▸ What this task involves
Would you filter these records and copy every line that has the word "Inductive"?

(Source material begins)

(** The offsets of a range. *)
Definition offsets (r : byte_range) : list Z := seqZ (start r) (end_ r - start r + 1).

(** ** The worker *)

Inductive worker_message :=
  | MProgress (jobId : jsstring) (delta : Z)
  | MError (jobId : jsstring) (error : jsstring)
  | MData (jobId : jsstring) (data : bytes)
  | MOther (jobId : jsstring).

(** What [reader.read()] yields: a chunk, a value that is no byte array, or a rejection. *)
Inductive read_event :=
  | RChunk (value : bytes)
  | RNotBytes
  | RFail (error : jsstring).

Record http_response := {
  status : Z;
  content_length : Z;          (* Number(headers.get('content-length')) || 0 *)
  body : option (list read_event);  (* None: no body stream *)
  arrayBuffer : bytes;
}.

Definition resp_ok (r : http_response) : bool := (200 <=? status r) && (status r <? 300).

(** The reading loop: [received] bytes so far, [acc] what is written in [output]
    or collected in [chunks]. Returns the progress messages and the outcome. *)
Fixpoint read_loop (jobId : jsstring) (output : option Z) (received : Z) (acc : bytes)
    (reads : list read_event) : list worker_message * result jsstring bytes :=
  match reads with
  | [] =>
      match output with
      | Some size => if received =? size then ([], Ok acc)
                     else ([], Throw (js "download_size_mismatch"))
      | None => ([], Ok acc)
      end
  | RFail e :: _ => ([], Throw e)
  | RNotBytes :: reads => read_loop jobId output received acc reads
  | RChunk value :: reads =>
      if zlen value =? 0 then read_loop jobId output received acc reads
      else if match output with Some size => size <? received + zlen value | None => false end
      then ([], Throw (js "download_size_mismatch"))
      else
        let received' := received + zlen value in
        if maxUpdatePackageSize <? received' then ([], Throw (js "package_too_large"))
        else
          let '(msgs, out) := read_loop jobId output received' (acc ++ value) reads in
          (MProgress jobId (zlen value) :: msgs, out)
  end.

Definition readResponseBytes (response : http_response) (jobId : jsstring)
    : list worker_message * result jsstring bytes :=
  match body response with
  | None => ([], Ok (arrayBuffer response))
  | Some reads =>
      let expected := content_length response in
      if maxUpdatePackageSize <? expected then ([], Throw (js "package_too_large"))
      else read_loop jobId (if 0 <? expected then Some expected else None) 0 [] reads
  end.

(** A download job; [range] holds when both [start] and [end] are integers. *)
Record download_job := { dl_jobId : jsstring; dl_range : option byte_range }.

(** [fetched] is what [fetch] answers. *)
Definition download (job : download_job) (fetched : result jsstring http_response)
    : list worker_message * result jsstring bytes :=
  match fetched with
  | Throw e => ([], Throw e)
  | Ok response =>
      let ranged := match dl_range job with Some _ => true | None => false end in
      if negb (resp_ok response) || (ranged && negb (status response =? 206))
      then ([], Throw (if ranged && (status response =? 200) then js "range_unsupported"
                       else js "download_http_" ++ str_of_Z (status response)))
      else readResponseBytes response (dl_jobId job)
  end.

(** The [message] listener of the worker: the messages it posts for one job. *)
Definition worker_reply (jobId : jsstring) (ran : list worker_message * result jsstring bytes)
    : list worker_message :=
  fst ran ++ match snd ran with
             | Ok data => [MData jobId data]
             | Throw e => [MError jobId e]
             end.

(Source material ends)

▸ Problem solution
Inductive worker_message :=
Inductive read_event :=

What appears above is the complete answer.